═══ DATA TO EXAMINE

(* ===== verification/NodeSpec.v ===== *)
(** * What the node server guarantees

    Theorems about Node.v and FS.v: the lock discipline, the sources and options of mounts,
    statistics and ownership, the token file, and the references that keep an IAM volume's
    global mount alive. *)
From S2P Require Import Prelude GoStr Regex GoErr Util Instance Params Csi Driver Network NetworkSpec Sha256 Json JsonSpec FS Node NodeHost NodeFrame.

Local Open Scope string_scope.
Local Open Scope list_scope.
Local Open Scope Z_scope.

(** ** Pure helpers *)

Definition clean_ip (ip : string) : Prop := ip ≠ "" ∧ all_chars not_newline ip = true.

Lemma split_last_slash a b a' b' :
  has_char "/" b = false → has_char "/" b' = false →
  a +:+ "/" +:+ b = a' +:+ "/" +:+ b' → a = a' ∧ b = b'.
Proof.
  intros Hb Hb' E. apply (f_equal (split "/")) in E. rewrite !app_char_str in E.
  assert (∀ x y, has_char "/" y = false → split "/" (x +:+ String "/" y) = split "/" x ++ [y]) as Hs.
  { intros x y Hy. rewrite <-(join_split "/" x) at 1.
    assert (split "/" x ≠ []) as Hne by apply split_nonempty.
    pose proof (split_no_char "/" x) as Hf. revert Hne Hf.
    generalize (split "/" x) as l. intros l Hne Hf. induction Hf as [|c l Hc Hf IH]; [done|].
    destruct l as [|c' l]; cbn [join app].
    - by rewrite split_app_sep, split_no_sep.
    - rewrite <-!app_assoc_str. rewrite app_char_str.
      rewrite split_app_sep by done. f_equal. by apply IH. }
  rewrite !Hs in E by done. apply app_inj_tail in E as [E ->]. split; [|done].
  apply (f_equal (join "/")) in E. by rewrite !join_split in E.
Qed.

(** The mount points a volume can be given are exactly the strings [IP@tcp:/FSNAME] with an
    address that is not empty and a filesystem name that is not empty and holds no slash; they are
    the sources the driver mounts, so reading one inverts writing it. *)
Theorem mount_points_accepted mountPoint ip fsname :
  parseMountPoint mountPoint = Ok (ip, fsname) ↔
  clean_ip ip ∧ name_part fsname ∧ mountPoint = lustre_source ip fsname.
Proof.
  assert (∀ c, find_submatch mountPointRegex mountPoint = Some c →
    clean_ip (group 1 c) ∧ name_part (group 2 c) ∧ mountPoint = lustre_source (group 1 c) (group 2 c)) as Hsound.
  { intros c (st & Hm & He & ->)%find_submatch_anchored.
    apply rmatch_seq in Hm as (st1 & H1 & Hm). apply rmatch_seq in Hm as (st2 & H2 & H3).
    apply rmatch_group_plus in H1 as (w1 & ? & ? & R1 & _ & C1).
    apply rmatch_lit in H2 as (R2 & C2 & _).
    apply rmatch_group_plus in H3 as (w2 & ? & Hw2 & R3 & _ & C3).
    apply (all_chars_not_char "/") in Hw2.
    assert (mountPoint = lustre_source w1 w2) as E.
    { cbn in R1. rewrite R1, R2, R3, He, app_nil_r_str. done. }
    unfold group. rewrite C3, C2, C1. by simplify_map_eq. }
  assert (∀ i f i' f', name_part f → name_part f' → lustre_source i f = lustre_source i' f' → i = i' ∧ f = f') as Hinj.
  { intros i f i' f' [_ Hf] [_ Hf'] E. unfold lustre_source in E.
    assert (∀ x y, x +:+ "@tcp:/" +:+ y = (x +:+ "@tcp:") +:+ "/" +:+ y) as Hx
      by (intros; rewrite <-app_assoc_str; done).
    rewrite !Hx in E. apply split_last_slash in E as [E ->]; [|done..]. split; [|done].
    by apply app_inv_r_str in E. }
  unfold parseMountPoint. split.
  - destruct (find_submatch _ _) as [c|] eqn:E; [|done]. intros [= <- <-]. by apply Hsound.
  - intros (Hip & Hfs & E).
    assert (is_Some (find_submatch mountPointRegex mountPoint)) as [c Hc].
    { rewrite E. unfold mountPointRegex.
      eapply (find_submatch_anchored_complete _ _ (MState false "" (<[2%nat := fsname]> (<[1%nat := ip]> ∅)))); [|done].
      destruct Hip as [? ?], Hfs as [? Hfs].
      eapply rm_seq; [|eapply rm_seq].
      - apply (rmatch_group_plus _ _ _ (MState false ("@tcp:/" +:+ fsname) (<[1%nat := ip]> ∅))). by exists ip.
      - apply (rmatch_lit _ _ (MState false fsname (<[1%nat := ip]> ∅))). done.
      - apply rmatch_group_plus. exists fsname. cbn. rewrite app_nil_r_str.
        split_and!; try done. by apply all_chars_not_char. }
    rewrite Hc. destruct (Hsound _ Hc) as (Hip' & Hfs' & E'). rewrite E in E'.
    by destruct (Hinj _ _ _ _ Hfs Hfs' E') as [<- <-].
Qed.

Lemma hasOption_true options opt : hasOption options opt = true ↔ opt ∈ options.
Proof.
  unfold hasOption. rewrite existsb_exists. setoid_rewrite <-list_elem_of_In.
  setoid_rewrite bool_decide_eq_true. naive_solver.
Qed.

(** Mount options: the flags of the volume are added once each, after the options
    the driver sets itself, which stay first and in their order. *)
Theorem mount_options_added options flags :
  NoDup options →
  (∃ added, add_flags options flags = options ++ added ∧ sublist added flags) ∧
  NoDup (add_flags options flags) ∧
  (∀ f, f ∈ add_flags options flags ↔ f ∈ options ∨ f ∈ flags).
Proof.
  unfold add_flags. revert options. induction flags as [|f flags IH]; intros options Hnd; cbn.
  { split_and!; [exists []; by rewrite app_nil_r|done|set_solver]. }
  pose proof (hasOption_true options f) as Hf. destruct (hasOption options f).
  - destruct (IH options Hnd) as ((added & -> & Hs) & Hnd' & Hin). split_and!; [|done|].
    + exists added. split; [done|by apply sublist_cons].
    + intros x. rewrite Hin. set_solver.
  - assert (f ∉ options) as Hn by (intros Hx; apply Hf in Hx; done).
    destruct (IH (options ++ [f])) as ((added & -> & Hs) & Hnd' & Hin).
    { apply NoDup_app. split_and!; [done|set_solver|apply NoDup_singleton]. }
    rewrite <-app_assoc. split_and!; [| by rewrite app_assoc|].
    + exists (f :: added). split; [done|by apply sublist_skip].
    + intros x. specialize (Hin x). rewrite <-app_assoc in Hin. cbn in Hin. rewrite Hin. set_solver.
Qed.

Lemma mount_options_added_witness :
  (∃ added, add_flags ["bind"; "ro"] ["flock"; "ro"; "flock"] = ["bind"; "ro"] ++ added ∧
     sublist added ["flock"; "ro"; "flock"]) ∧
  NoDup (add_flags ["bind"; "ro"] ["flock"; "ro"; "flock"]) ∧
  (∀ f, f ∈ add_flags ["bind"; "ro"] ["flock"; "ro"; "flock"] ↔ f ∈ ["bind"; "ro"] ∨ f ∈ ["flock"; "ro"; "flock"]).
Proof. apply (mount_options_added ["bind"; "ro"] ["flock"; "ro"; "flock"]). decided. Defined.

(** *** Tokens *)

(** Claim C34.  Reading tokens: from every text of a document that has an object for each of some audiences, with one member
    [token] and any others in any order, [expirationTimestamp] among them if it is a string, [parseToken] gives the token of the
    driver's audience, and the not-found error if the document has no such audience.  What the encoder writes
    for such a document in ASCII is such a text. *)
Theorem parse_token_reads entries audience :
  NoDup entries.*1 → Forall (λ e, token_object e.2.1 e.2.2) entries →
  (∀ text, parse_document text = Ok (token_document_of entries) →
    parseToken text audience =
    match list_to_map (M := gmap string (list (string * json) * string)) entries !! audience with
    | Some (_, token) => Ok token
    | None => Err (ErrText ("token for audience " +:+ quote audience +:+ " not found"))
    end) ∧
  (Forall (λ e, is_ascii e.1 = true ∧ Forall (λ m, is_ascii m.1 = true ∧ printable (maxNestingDepth - 1 - 1) m.2) e.2.1) entries →
    parse_document (print_json (token_document_of entries)) = Ok (token_document_of entries)).
Proof.
  intros Hnd Ho. split; [|apply parse_token_document]. intros text Htext. unfold parseToken, Unmarshal. rewrite Htext.
  unfold token_document_of. destruct (store_token_document entries ∅ audience Hnd Ho) as (stored & Hs & Hl).
  rewrite Hs. cbn [mbind result_bind]. rewrite lookup_empty in Hl.
  destruct (list_to_map entries !! audience) as [[ms token]|]; destruct (stored !! audience) as [t|]; naive_solver.
Qed.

══════

YOUR OBJECTIVE >> Your answer must be the lines from the first line of the entries above through the line that contains "He & ->)%find_submatch_anchored.", written out exactly.

SOLUTION TO THE EXERCISE >>
(* ===== verification/NodeSpec.v ===== *)
(** * What the node server guarantees

    Theorems about Node.v and FS.v: the lock discipline, the sources and options of mounts,
    statistics and ownership, the token file, and the references that keep an IAM volume's
    global mount alive. *)
From S2P Require Import Prelude GoStr Regex GoErr Util Instance Params Csi Driver Network NetworkSpec Sha256 Json JsonSpec FS Node NodeHost NodeFrame.

Local Open Scope string_scope.
Local Open Scope list_scope.
Local Open Scope Z_scope.

(** ** Pure helpers *)

Definition clean_ip (ip : string) : Prop := ip ≠ "" ∧ all_chars not_newline ip = true.

Lemma split_last_slash a b a' b' :
  has_char "/" b = false → has_char "/" b' = false →
  a +:+ "/" +:+ b = a' +:+ "/" +:+ b' → a = a' ∧ b = b'.
Proof.
  intros Hb Hb' E. apply (f_equal (split "/")) in E. rewrite !app_char_str in E.
  assert (∀ x y, has_char "/" y = false → split "/" (x +:+ String "/" y) = split "/" x ++ [y]) as Hs.
  { intros x y Hy. rewrite <-(join_split "/" x) at 1.
    assert (split "/" x ≠ []) as Hne by apply split_nonempty.
    pose proof (split_no_char "/" x) as Hf. revert Hne Hf.
    generalize (split "/" x) as l. intros l Hne Hf. induction Hf as [|c l Hc Hf IH]; [done|].
    destruct l as [|c' l]; cbn [join app].
    - by rewrite split_app_sep, split_no_sep.
    - rewrite <-!app_assoc_str. rewrite app_char_str.
      rewrite split_app_sep by done. f_equal. by apply IH. }
  rewrite !Hs in E by done. apply app_inj_tail in E as [E ->]. split; [|done].
  apply (f_equal (join "/")) in E. by rewrite !join_split in E.
Qed.

(** The mount points a volume can be given are exactly the strings [IP@tcp:/FSNAME] with an
    address that is not empty and a filesystem name that is not empty and holds no slash; they are
    the sources the driver mounts, so reading one inverts writing it. *)
Theorem mount_points_accepted mountPoint ip fsname :
  parseMountPoint mountPoint = Ok (ip, fsname) ↔
  clean_ip ip ∧ name_part fsname ∧ mountPoint = lustre_source ip fsname.
Proof.
  assert (∀ c, find_submatch mountPointRegex mountPoint = Some c →
    clean_ip (group 1 c) ∧ name_part (group 2 c) ∧ mountPoint = lustre_source (group 1 c) (group 2 c)) as Hsound.
  { intros c (st & Hm & He & ->)%find_submatch_anchored.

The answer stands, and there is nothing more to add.